Começou uma sedução sensual abrindo as pernas e me deixando ver sua calcinha. A calcinha da cigana era de algodão, branca com estampas fluorescentes; primeira vez que via um tipo de calcinha assim. A estampa brilhava sob os reflexos da pouca luz que cobria o lugar. Eu simplesmente observava seus movimentos e insinuações. Isso me provocou a correr para abaixar a calça e cravar meu pau ereto nela. Quando tentei me aproximar, ela fez um sinal de parada com a mão e disse: seu serviço está pago até aqui. Então, se você quiser que eu cumpra minhas previsões recentes, precisa pagar adiantado pelos meus serviços. Ela me mostrou uma tabela de preços e, apesar de ser uma quantia alta para minhas finanças, me permiti aquele prazer e aliviar a ansiedade por aquela bela cigana. De uma gaveta, ela tirou uma maquininha e debitou da minha cartão de crédito o valor combinado.
Ela me levou pela mão e me colocou atrás das cortinas escuras que haviam chamado minha atenção momentos antes. Era um quarto bem equipado, com uma cama enorme, um closet gigante e uma cabine de banho translúcida. Ela me acomodou na cama e se jogou sobre mim, me deixando completamente nu.

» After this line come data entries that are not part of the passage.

(** X20: leaving [parameter_name] out is the same as passing the default that
    the entity declares for it: the two calls have the same run. *)
Theorem omitted_parameter_name_takes_the_declared_default
    (this : FileDispatcherTool) (p : ToolParameter.t)
    (tool_parameters : gmap string PyVal) (st : State) :
  entity_parameter (_create_tool_entity this) "parameter_name" = Some p →
  tool_parameters !! "parameter_name" = None →
  ∃ d, ToolParameter.default p = Some d
       ∧ _invoke tool_parameters st
         = _invoke (<["parameter_name" := VStr d]> tool_parameters) st.
Proof.
  intros [= <-] Hnone. eexists. split; [reflexivity|].
  rewrite !_invoke_unfold. unfold invoke_run, dict_get, dict_get_default.
  rewrite Hnone, lookup_insert_eq, !lookup_insert_ne by done. done.
Qed.

Lemma omitted_parameter_name_takes_the_declared_default_witness :
  ∃ d, Some "file" = Some d
       ∧ _invoke (request "report.pdf" "summarizer" None) st0
         = _invoke (<["parameter_name" := VStr d]>
                      (request "report.pdf" "summarizer" None)) st0.
Proof.
  destruct (entity_parameter (_create_tool_entity (self st0)) "parameter_name")
    as [p|] eqn:Hp; [|discriminate Hp].
  destruct (omitted_parameter_name_takes_the_declared_default
              (self st0) p (request "report.pdf" "summarizer" None) st0 Hp eq_refl)
    as (d & Hd & Hrun).
  injection Hp as <-. by exists d.
Defined.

Tirou as sandálias que estava usando, ficou de pé na cama e, sobre mim, desfez o nó da camisa, revelando seus seios naturais protuberantes, bem firmes e com mamilos rosados. Ela parecia orgulhosa deles, esfregou-os pelo meu corpo, passou óleo nos seios e começou a esfregar delicadamente no meu pau. Eu aproveitava ao máximo a pele sensível de suas tetas deslizando no meu pau duro.

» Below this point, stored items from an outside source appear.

Lemma rebuild_general (o : JSObject.t) (ks : list jsstring) (acc : JSObject.t) :
  NoDup ks ->
  (forall k, In k ks ->
     JSObject.get_own acc k = None /\ jseq k JSObject.PROTO = false
     /\ JSObject.get_own o k <> None) ->
  JSObject.ordered acc = true ->
  exists fresh,
    fold_left
      (fun a k =>
         match a, JSObject.get_own o k with
         | Some fresh, Some v => Some (JSObject.set fresh k v)
         | _, _ => None
         end) ks (Some acc)
    = Some fresh
    /\ Permutation (JSObject.keys fresh) (JSObject.keys acc ++ ks)
    /\ filter not_index (JSObject.keys fresh)
       = filter not_index (JSObject.keys acc ++ ks)
    /\ (forall k, In k ks -> JSObject.get_own fresh k = JSObject.get_own o k)
    /\ (forall k, ~ In k ks -> JSObject.get_own fresh k = JSObject.get_own acc k)
    /\ JSObject.ordered fresh = true.
Proof.
  revert acc. induction ks as [|k ks IH]; intros acc Hnd Hall Hord.
  - exists acc. rewrite app_nil_r. repeat split; try easy.
  - inversion Hnd as [|? ? Hnotin Hnd']; subst.
    destruct (Hall k (or_introl eq_refl)) as (Hacc & Hproto & Hown).
    destruct (JSObject.get_own o k) as [v|] eqn:Hv; [|congruence].
    cbn [fold_left]. rewrite Hv.
    destruct (keys_set_new acc k v Hacc Hproto) as [Hperm Hfilter].
    destruct (IH (JSObject.set acc k v) Hnd')
      as (fresh & E & Hp & Hf & Hin & Hout & Ho).
    { intros k' Hk'. destruct (Hall k' (or_intror Hk')) as (H1 & H2 & H3).
      repeat split; try assumption.
      rewrite get_own_set_other; [exact H1|]. intros ->. contradiction. }
    { now apply ordered_set. }
    exists fresh. split; [exact E|]. split; [|split; [|split; [|split]]].
    + rewrite Hp, Hperm, <- app_assoc. reflexivity.
    + rewrite Hf, filter_app, Hfilter, <- filter_app, <- app_assoc. reflexivity.
    + intros k' [<-|Hk']; [|now apply Hin].
      rewrite (Hout k Hnotin), Hv. apply get_own_set_same. now right.
    + intros k' Hk'. rewrite Hout by (intros H; apply Hk'; now right).
      apply get_own_set_other. intros ->. apply Hk'. now left.
    + exact Ho.
Qed.

Lemma rebuild_keys_congr (o1 o2 : JSObject.t) (ks : list jsstring)
    (acc1 acc2 fresh1 fresh2 : JSObject.t) :
  JSObject.keys acc1 = JSObject.keys acc2 ->
  fold_left
    (fun a k =>
       match a, JSObject.get_own o1 k with
       | Some fresh, Some v => Some (JSObject.set fresh k v)
       | _, _ => None
       end) ks (Some acc1) = Some fresh1 ->
  fold_left
    (fun a k =>
       match a, JSObject.get_own o2 k with
       | Some fresh, Some v => Some (JSObject.set fresh k v)
       | _, _ => None
       end) ks (Some acc2) = Some fresh2 ->
  JSObject.keys fresh1 = JSObject.keys fresh2.
Proof.
  revert acc1 acc2. induction ks as [|k ks IH]; intros acc1 acc2 Hk E1 E2.
  - cbn in E1, E2. congruence.
  - cbn [fold_left] in E1, E2.
    destruct (JSObject.get_own o1 k) as [v1|].
    2:{ exfalso. clear -E1. induction ks as [|k' ks IH']; [discriminate|].
        now apply IH'. }
    destruct (JSObject.get_own o2 k) as [v2|].
    2:{ exfalso. clear -E2. induction ks as [|k' ks IH']; [discriminate|].
        now apply IH'. }
    apply (IH _ _ (keys_set_congr acc1 acc2 k v1 v2 Hk) E1 E2).
Qed.

Lemma ordered_index_values (lo : N) (o : JSObject.t) :
  JSObject.ordered_from lo o = true ->
  StronglySorted N.lt (index_values (JSObject.keys o))
  /\ Forall (fun i => lo <= i) (index_values (JSObject.keys o)).
Proof.
  unfold JSObject.keys, index_values. revert lo.
  induction o as [|[k v] o IH]; intros lo H.
  - split; constructor.
  - cbn [JSObject.ordered_from] in H. cbn [map fst flat_map].
    destruct (JSObject.array_index k) as [i|] eqn:Hk.
    + apply andb_true_iff in H as [Hlo Ho]. apply N.leb_le in Hlo.
      destruct (IH _ Ho) as [Hs Hf]. cbn [app]. split.
      * constructor; [exact Hs|].
        eapply Forall_impl; [|exact Hf]. cbn. intros; lia.
      * constructor; [exact Hlo|].
        eapply Forall_impl; [|exact Hf]. cbn. intros; lia.
    + cbn [app].
      assert (flat_map (fun k0 => match JSObject.array_index k0 with
                                  | Some i => [i]
                                  | None => []
                                  end) (map fst o) = []) as ->.
      { clear -H. induction o as [|[k' v'] o IH]; [reflexivity|].
        cbn [JSObject.no_index forallb fst] in H. cbn [map fst flat_map].
        destruct (JSObject.array_index k'); [discriminate|].
        cbn [andb] in H. now rewrite (IH H). }
      split; constructor.
Qed.

Lemma filter_index_values (ks : list jsstring) :
  filter is_index ks = map decimal (index_values ks).
Proof.
  unfold index_values. induction ks as [|k ks IH]; [reflexivity|].
  cbn [filter flat_map]. unfold is_index at 1.
  destruct (JSObject.array_index k) as [i|] eqn:Hk; [|exact IH].
  cbn [app map]. now rewrite IH, (array_index_decimal k i Hk).
Qed.

Lemma index_values_perm (ks1 ks2 : list jsstring) :
  Permutation ks1 ks2 -> Permutation (index_values ks1) (index_values ks2).
Proof.
  unfold index_values. induction 1 as [|k l l' _ IH|k k' l|l l' l'' _ IH1 _ IH2].
  - reflexivity.
  - cbn [flat_map]. now apply Permutation_app_head.
  - cbn [flat_map]. rewrite !app_assoc. apply Permutation_app_tail.
    apply Permutation_app_comm.
  - now rewrite IH1.
Qed.

Lemma sorted_perm_eq (l1 l2 : list N) :
  StronglySorted N.lt l1 -> StronglySorted N.lt l2 ->
  Permutation l1 l2 -> l1 = l2.
Proof.
  revert l2. induction l1 as [|a l1 IH]; intros l2 H1 H2 Hp.
  - apply Permutation_nil in Hp. now subst.
  - destruct l2 as [|b l2].
    { symmetry in Hp. apply Permutation_nil in Hp. discriminate. }
    apply StronglySorted_inv in H1 as [H1 Ha].
    apply StronglySorted_inv in H2 as [H2 Hb].
    rewrite Forall_forall in Ha, Hb.
    assert (a = b) as ->.
    { assert (In a (b :: l2)) as Hia
        by (eapply Permutation_in; [exact Hp|now left]).
      assert (In b (a :: l1)) as Hib
        by (eapply Permutation_in; [symmetry; exact Hp|now left]).
      destruct Hia as [->|Hia]; [reflexivity|].
      destruct Hib as [->|Hib]; [reflexivity|].
      specialize (Ha _ Hib). specialize (Hb _ Hia). lia. }
    f_equal. apply IH; try assumption. now apply Permutation_cons_inv in Hp.
Qed.

Lemma ordered_index_keys_unique (o1 o2 : JSObject.t) :
  JSObject.ordered o1 = true -> JSObject.ordered o2 = true ->
  Permutation (JSObject.keys o1) (JSObject.keys o2) ->
  filter is_index (JSObject.keys o1) = filter is_index (JSObject.keys o2).
Proof.
  intros H1 H2 Hp. rewrite !filter_index_values. f_equal.
  apply sorted_perm_eq.
  - now apply (ordered_index_values 0).
  - now apply (ordered_index_values 0).
  - now apply index_values_perm.
Qed.

Lemma get_own_in_keys (o : JSObject.t) (k : jsstring) :
  In k (JSObject.keys o) -> JSObject.get_own o k <> None.
Proof.
  unfold JSObject.keys. induction o as [|[k' v'] o IH]; [intros []|].
  cbn [map fst JSObject.get_own]. intros [->|Hin].
  - now rewrite jseq_refl.
  - destruct (jseq k' k); [discriminate|now apply IH].
Qed.

(** X17.  Array-index keys cannot be dragged.  After a drop the keys that
    are array indices stand where they stood, in numeric order before all
    other keys, whichever row was moved; only the other keys take the order
    of the rows.  The three maps are rebuilt over the same keys, in the
    order in which the language enumerates them. *)
Theorem drop_index_keys_stay (settings : Settings) (fromIndex toIndex : nat)
    (movedKey : jsstring) (ic gr : JSObject.t) :
  icons settings = Some ic ->
  groups settings = Some gr ->
  complete settings ->
  NoDup (JSObject.keys (snippets settings)) ->
  (forall k, In k (JSObject.keys (snippets settings)) ->
     jseq k JSObject.PROTO = false) ->
  JSObject.ordered (snippets settings) = true ->
  fromIndex <> toIndex ->
  nth_error (JSObject.keys (snippets settings)) fromIndex = Some movedKey ->
  exists s' i' g',
    drop settings fromIndex toIndex
    = Returns {| snippets := s'; icons := Some i'; groups := Some g' |}
    /\ filter is_index (JSObject.keys s')
       = filter is_index (JSObject.keys (snippets settings))
    /\ filter not_index (JSObject.keys s')
       = filter not_index
           (insert_at toIndex movedKey
              (remove_at fromIndex (JSObject.keys (snippets settings))))
    /\ JSObject.keys i' = JSObject.keys s'
    /\ JSObject.keys g' = JSObject.keys s'
    /\ settings_ordered {| snippets := s'; icons := Some i'; groups := Some g' |}
    /\ (forall k, In k (JSObject.keys (snippets settings)) ->
          JSObject.get_own s' k = JSObject.get_own (snippets settings) k
          /\ JSObject.get_own i' k = JSObject.get_own ic k
          /\ JSObject.get_own g' k = JSObject.get_own gr k).
Proof.
  intros Hi Hg Hc Hnd Hproto Hord Hne Hfrom.
  set (keys := JSObject.keys (snippets settings)) in *.
  set (keys' := insert_at toIndex movedKey (remove_at fromIndex keys)).
  assert (Hperm : Permutation keys' keys).
  { unfold keys'. rewrite insert_at_perm. now apply remove_at_perm. }
  assert (Hnd' : NoDup keys').
  { apply (Permutation_NoDup (l := keys)); [now symmetry|exact Hnd]. }
  assert (Hin' : forall k, In k keys' -> In k keys).
  { intros k. now apply Permutation_in. }
  assert (Hk_in : forall k, In k keys -> In k keys').
  { intros k. apply Permutation_in. now symmetry. }
  assert (Hhas : forall k, In k keys ->
            JSObject.get_own ic k <> None /\ JSObject.get_own gr k <> None).
  { intros k Hk. pose proof (get_own_in_keys _ _ Hk) as Hown.
    specialize (Hc k).
    unfold has_own in Hc. rewrite Hi, Hg in Hc. cbn [JSObject.spread] in Hc.
    destruct (JSObject.get_own (snippets settings) k); [|congruence].
    destruct (Hc eq_refl) as [H1 H2].
    destruct (JSObject.get_own ic k), (JSObject.get_own gr k);
      try discriminate; split; congruence. }
  destruct (rebuild_general (snippets settings) keys' [] Hnd')
    as (s' & Es & Ps & Fs & Vs & _ & Os); [|reflexivity|].
  { intros k Hk. repeat split; [now apply Hproto, Hin'|].
    now apply get_own_in_keys, Hin'. }
  destruct (rebuild_general ic keys' [] Hnd')
    as (i' & Ei & _ & _ & Vi & _ & Oi); [|reflexivity|].
  { intros k Hk. repeat split; [now apply Hproto, Hin'|]. now apply Hhas, Hin'. }
  destruct (rebuild_general gr keys' [] Hnd')
    as (g' & Eg & _ & _ & Vg & _ & Og); [|reflexivity|].
  { intros k Hk. repeat split; [now apply Hproto, Hin'|]. now apply Hhas, Hin'. }
  cbn [JSObject.keys map app] in Ps, Fs.
  exists s', i', g'. split; [|split; [|split; [|split; [|split; [|split]]]]].
  - unfold drop. fold keys.
    assert ((fromIndex =? toIndex)%nat = false) as -> by now apply Nat.eqb_neq.
    rewrite Hfrom, Hi, Hg. fold keys'. unfold rebuild, JSObject.empty.
    now rewrite Es, Ei, Eg.
  - apply ordered_index_keys_unique; [exact Os|exact Hord|].
    now rewrite Ps.
  - exact Fs.
  - now apply (rebuild_keys_congr ic (snippets settings) keys' [] [] i' s').
  - now apply (rebuild_keys_congr gr (snippets settings) keys' [] [] g' s').
  - now repeat split.
  - intros k Hk. repeat split; [apply Vs|apply Vi|apply Vg]; now apply Hk_in.
Qed.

Depois, ela passou óleo nas nádegas e encharcou toda a calcinha, que começou a ficar translúcida, revelando sua buceta lisinha. Ela se posicionou de costas para mim, colocando a bunda no meu pau e permitindo que eu apalpasse seu bumbum avantajado. Minhas mãos percorriam suas nádegas e suas costas – era uma visão espetacular – enquanto ela esfregava a bunda e a buceta no meu pau. Até que ela me passou uma camisinha, que coloquei rapidamente, puxou a calcinha de lado e começou a enterrar centímetro a centímetro meu pau rígido. Quando o inseriu completamente, começou a cavalgar, enquanto eu, com as mãos, mantinha a calcinha puxada para não atrapalhar seu galope, mas, ousadamente, aproveitava para apertar sua nádega. direita e enfiar meu dedo no seu cu. Para ela foi normal, aparentemente gostou e acelerou o ritmo para me fazer gozar. Efetivamente conseguiu rapidamente, continuei aproveitando até que a força da minha ereção começou a diminuir. Ela só disse "Que delícia". Me ofereceu mais tempo e outra partida, mas não aceitei, já tinha curtido o prazer das previsões dela.
Tomei um banho, me troquei, saí do quarto e lá estava meu amigo com um sorriso que denotava felicidade. Aparentemente ele também tinha feito um grande serviço. No caminho ele me contou muito mais sobre os serviços desse lugar. Espero logo contar o que considero a melhor experiência nesse encontro de roles.